Write a Dockerfile that installs the Go image and grabs the application using Git. Use the Dockerfile to perform the deployment on a new AWS Elastic Beanstalk application. This solution uses Elastic Beanstalk instead of CloudFormation. Knowing the options available and what best fits your teams skillset is crucial. Create an AWS CloudFormation template that creates an instance with the AWS::EC2::Instance resource type and an AMI with Docker pre-installed. With UserData, install Git to download the Go application and then set it up. An AMI with Docker pre-installed is a great choice, and as an added bonus, will speed the installation.
Your organization is running a hybrid cloud environment with servers in AWS and in a local data center. You currently use a cronjob and some Bash scripts to compile your application and push it out to all of your servers via SSH. It's difficult to log, maintain, and extend to new servers when they are provisioned. You've been considering leveraging AWS Developer Tools to host code, build, test, and deploy your applications quickly and effectively. Will it suit your requirements?
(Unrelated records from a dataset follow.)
Lemma C6_witness :
  fst (Store.fileExists "k.narinfo" Store.no_stats
         (Failure INTERNAL_FAILURE "boom"))
  = Throw (Error "AWS error fetching 'k.narinfo': boom").
Proof.
  apply (proj2 (proj2 (C6_fileExists_soft_and_hard_failures "k.narinfo"
                         Store.no_stats (Failure INTERNAL_FAILURE "boom")))
           INTERNAL_FAILURE "boom");
    [reflexivity | discriminate | discriminate | discriminate].
Defined.

Lemma C7_witness :
  fst (Store.uploadFile multipart_config "a.narinfo" "text/x-nix-narinfo" "xz"
         failed_upload Store.new_store)
  = Throw (Error "setting a content encoding is not supported with S3 multi-part uploads")
  /\ Store.network
       (snd (Store.uploadFile multipart_config "a.narinfo" "text/x-nix-narinfo"
               "xz" failed_upload Store.new_store))
     = [].
Proof.
  destruct (C7_multipart_refuses_content_encoding multipart_config "a.narinfo"
              "text/x-nix-narinfo" "xz" failed_upload Store.new_store)
    as (Hthrow & Hnet & _).
  - reflexivity.
  - discriminate.
  - apply StoreFacts.new_store_ok.
  - exact (conj Hthrow Hnet).
Defined.

Lemma C9_witness :
  fst (Store.uploadFile multipart_config "a.nar" "application/x-nix-nar" ""
         failed_upload Store.new_store)
  = Throw (Error "AWS error: failed to upload 's3://cache/a.nar': timed out").
Proof.
  destruct (C9_multipart_terminal_outcomes multipart_config "a.nar"
              "application/x-nix-nar" failed_upload Store.new_store)
    as (_ & Hfailed & _).
  - reflexivity.
  - apply StoreFacts.new_store_ok.
  - apply Hfailed. reflexivity.
Defined.

Lemma C10_witness :
  getObject "empty" (Success 0%Z) tagged [Consume] 2
  = Some (Ok {| data := None; data_size := Some 0; durationMs := 2 |}, []).
Proof.
  assert (Hsize : getObjectSize "empty" (Success 0%Z) = Ok 0) by reflexivity.
  exact (proj1 (proj2 (proj2 (C10_empty_object_returns_at_once "empty"
                                (Success 0%Z) tagged 2 Hsize)))).
Defined.

(** ** Runs of the pipeline *)

(** The oldest of three chunks fails before the calling thread moves: the
    fetch raises at the calling thread's second move, the sink empty. *)
Example oldest_chunk_fails_first :
  getObject "big" (Success (70 * 1024 * 1024)%Z) tagged
    [Callback 0 FAILED; Consume; Consume] 9
  = Some (Throw (runtime_error "Error from AWS"), []).
Proof. vm_compute. reflexivity. Qed.

(** The second of three chunks fails and the calling thread then waits on
    the first: the call does not come back. *)
Example second_chunk_fails :
  getObject "big" (Success (70 * 1024 * 1024)%Z) tagged
    [Callback 1 FAILED; Consume] 9
  = None
  /\ run (70 * 1024 * 1024) tagged [Callback 1 FAILED; Consume; Consume]
       (init (70 * 1024 * 1024))
     = None.
Proof. split; vm_compute; reflexivity. Qed.

(** The calling thread enters [get()] before the oldest transfer has
    completed: the callback cannot take the mutex. *)
Example callback_blocked_by_waiting_consumer :
  run (70 * 1024 * 1024) tagged [Consume; Callback 0 COMPLETED]
    (init (70 * 1024 * 1024))
  = None.
Proof. vm_compute. reflexivity. Qed.

(** With five chunks queued and none taken off, nothing more is requested
    although only two transfers are in flight. *)
Example queue_bound_stops_submission :
  (fun s => (in_flight s, length (chunks s), length (requests s)))
  <$> run (400 * 1024 * 1024) tagged
        [Callback 0 FAILED; Callback 1 FAILED; Callback 2 FAILED]
        (init (400 * 1024 * 1024))
  = Some (2%nat, 5%nat, 5%nat).
Proof. vm_compute. reflexivity. Qed.

(** Two pages: the paths of both, the keys that are not 40-character
    ".narinfo" keys left out. *)
Example listing_two_pages :
  Store.queryAllValidPaths (StorePath := string) Ok "/nix/store" "x" "cache"
    two_pages 5
  = Some (Ok ({["/nix/store/zyxwvsrqpnmlkjihgfdcba9876543210-x"]}
              ∪ ({["/nix/store/0123456789abcdfghijklmnpqrsvwxyz-x"]} ∪ ∅))).
Proof. vm_compute. reflexivity. Qed.

Example listing_filter :
  Store.skipped narinfo_key = false
  /\ Store.skipped "nix-cache-info" = true
  /\ Store.skipped "0123456789abcdfghijklmnpqrsvwxyz01234567.narinfo" = true
  /\ Store.decode "/nix/store" "x" narinfo_key
     = "/nix/store/0123456789abcdfghijklmnpqrsvwxyz-x".
Proof. repeat split. Qed.

(** * Further properties of the chunked downloader *)

Module PipelineFacts.
Import Fetch.

(** ** Sums and counts over the queue *)

Lemma disjoint_filters_length {A} (p q : A -> bool) (l : list A) :
  (forall x, p x = true -> q x = false) ->
  (length (List.filter p l) + length (List.filter q l) <= length l)%nat.
Proof.
  intros Hpq. induction l as [|x l IH]; simpl; [lia|].
  destruct (p x) eqn:Hp.
  - rewrite (Hpq x Hp). simpl. lia.
  - destruct (q x); simpl; lia.
Qed.

Lemma pending_buffered_disjoint s h :
  is_pending s h = true -> is_buffered s h = false.
Proof.
  unfold is_pending, is_buffered.
  by destruct (promises s !! h) as [[| |]|].
Qed.

Section Pipeline.

Variable object_size : N.
Variable range_body : N -> N -> bytes.
Hypothesis object_size_fits : object_size < size_t_max.

Local Abbreviation Inv := (Downloader.Inv object_size range_body).
Local Abbreviation step := (Downloader.step object_size range_body).
Local Abbreviation run := (Downloader.run object_size range_body).
Local Abbreviation init := (Downloader.init object_size).
Local Abbreviation reachable := (Downloader.reachable object_size range_body).
Local Abbreviation start_downloads_loop :=
  (Downloader.start_downloads_loop object_size).
Local Abbreviation loop_cond := (Downloader.loop_cond object_size).

Lemma step_requests e s s' :
  step e s = Some s' -> exists more, requests s' = requests s ++ more.
Proof.
  assert (Hid : exists more, requests s = requests s ++ more)
    by (exists []; by rewrite app_nil_r).
  destruct e as [|h st]; simpl.
  - unfold Downloader.consume. destruct (pc s); try done.
    + destruct (chunks s); by intros [= <-].
    + destruct (chunks s) as [|h rest]; [done|].
      destruct (promises s !! h) as [[| |]|]; try done; by intros [= <-].
    + destruct (stream chunk); [|done]. by intros [= <-].
    + destruct (chunks s) as [|h rest]; [done|]. intros [= <-].
      exact (start_downloads_loop_requests object_size max_chunks
               {| next_chunk_offset := next_chunk_offset s;
                  transfers := transfers s; chunks := rest;
                  promises := promises s; requests := requests s;
                  sink := sink s; pc := AtLoop |}).
  - unfold Downloader.callback.
    destruct (pc s); try done;
      destruct (transfers s !! h); try done;
      destruct (requests s !! h) as [[? ?]|]; try done;
      destruct st; simpl; intros [= <-];
      first [ exact Hid
            | exact (start_downloads_loop_requests object_size max_chunks s)
            | exact (start_downloads_loop_requests object_size max_chunks
                       (settle h _ s)) ].
Qed.

Lemma step_of_reachable e s s' :
  reachable s -> step e s = Some s' -> reachable s'.
Proof.
  intros [evs Hrun] He. exists (evs ++ [e]).
  rewrite run_app, Hrun. simpl. by rewrite He.
Qed.

Lemma start_downloads_loop_all_pending fuel s :
  (forall h v, promises s !! h = Some v -> v = Pending) ->
  forall h v, promises (start_downloads_loop fuel s) !! h = Some v ->
    v = Pending.
Proof.
  revert s. induction fuel as [|fuel IH]; intros s Hall; simpl; [done|].
  destruct (loop_cond s); [|done].
  apply IH. intros h v. simpl.
  destruct (decide (length (requests s) = h)) as [<-|Hne].
  - rewrite lookup_insert_eq. by intros [= <-].
  - rewrite lookup_insert_ne by done. apply Hall.
Qed.

(** The map of transfers holds exactly the pending chunks of the queue. *)
Lemma in_flight_counts_pending s :
  Inv s -> in_flight s = length (List.filter (is_pending s) (chunks s)).
Proof.
  intros HI. unfold in_flight.
  assert (Hnd : NoDup (List.filter (is_pending s) (chunks s))).
  { apply NoDup_ListNoDup, List.NoDup_filter, NoDup_ListNoDup.
    rewrite (inv_chunks _ _ _ HI). apply NoDup_seq. }
  rewrite <- size_dom.
  replace (dom (transfers s))
    with (list_to_set (List.filter (is_pending s) (chunks s)) : gset nat).
  - by apply size_list_to_set.
  - apply set_eq. intros h.
    rewrite elem_of_list_to_set, elem_of_dom, (inv_transfers _ _ _ HI).
    rewrite list_elem_of_In, List.filter_In, <- list_elem_of_In.
    unfold is_pending. split.
    + intros [Hin Hp]. split; [done|].
      by destruct (promises s !! h) as [[| |]|].
    + intros [Hin Hp]. by rewrite Hp.
Qed.

End Pipeline.

End PipelineFacts.

(** * Further properties of the store *)

Module UploadFacts.
Import Store Upload.

(** The engine, when it exists, has the configured part size, and exists
    exactly when the once-flag is set and multi-part upload is configured. *)
Lemma engine_after_create cfg st :
  transferManager st
  = (if transferManagerCreated st && multipartUpload cfg
     then Some (bufferSize cfg) else None) ->
  transferManagerCreated (create_transfer_manager cfg st) = true
  /\ transferManager (create_transfer_manager cfg st)
     = (if multipartUpload cfg then Some (bufferSize cfg) else None)
  /\ stats (create_transfer_manager cfg st) = stats st
  /\ network (create_transfer_manager cfg st) = network st.
Proof.
  intros Hinv. unfold create_transfer_manager.
  destruct (transferManagerCreated st) eqn:Hflag; simpl in *.
  - by rewrite Hflag.
  - by destruct (multipartUpload cfg).
Qed.

Lemma u64_le x : u64 x <= x.
Proof. unfold u64. apply N.Div0.mod_le. Qed.

Lemma upload_once_engine cfg c st :
  transferManager st
  = (if transferManagerCreated st && multipartUpload cfg
     then Some (bufferSize cfg) else None) ->
  transferManagerCreated (upload_once cfg c st) = true
  /\ transferManager (upload_once cfg c st)
     = (if multipartUpload cfg then Some (bufferSize cfg) else None)
  /\ (length (network (upload_once cfg c st)) <= S (length (network st)))%nat
  /\ put (stats (upload_once cfg c st)) <= put (stats st) + 1.
Proof.
  intros Hinv.
  destruct (engine_after_create cfg st Hinv) as (Hflag & Htm & Hstats & Hnet).
  unfold upload_once, uploadFile.
  destruct (transferManager (create_transfer_manager cfg st)) eqn:Hengine.
  - destruct (String.eqb (up_contentEncoding c) "").
    + destruct (final_status (up_env c)); simpl;
        rewrite ?length_app, ?Hnet, ?Hstats; simpl;
        (split; [done|]); (split; [by rewrite <- Htm|]);
        (split; [lia|]); try lia.
      etrans; [apply u64_le|lia].
    + simpl. rewrite Hnet, Hstats. split; [done|]. split; [by rewrite <- Htm|].
      split; lia.
  - destruct (checkAws _ (put_outcome (up_env c))); simpl;
      rewrite ?length_app, ?Hnet, ?Hstats; simpl;
      (split; [done|]); (split; [by rewrite <- Htm|]);
      (split; [lia|]); try lia.
    etrans; [apply u64_le|lia].
Qed.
Yes, CodeDeploy can deploy to any servers that can run the CodeDeploy agent. You can use CodeDeploy to deploy to both Amazon EC2 instances and on-premises instances. An on-premises instance is any physical device that is not an Amazon EC2 instance that can run the CodeDeploy agent and connect to public AWS service endpoints. You can use CodeDeploy to simultaneously deploy an application to Amazon EC2 instances in the cloud and to desktop PCs in your office or servers in your own data center.
You want to use Jenkins as the build provider in your CI/CD pipeline. Is this possible, and if so how would you implement it?
Yes, it's possible. You can use a CodePipeline plugin for Jenkins and configure a build stage that connects to your Jenkins instance. Using a CodePipeline plugin for Jenkins and configuring a build stage that connects to your Jenkins instance is one of the ways to implement this. Yes, it's possible. CodePipeline will let you select Jenkins as a build provider when you are creating your pipeline. You can connect a Jenkins instance as a build provider for pipelines in your AWS account. Before you connect your Jenkins instance, you need to set up the AWS CodePipeline plugin for Jenkins and configure it for your project.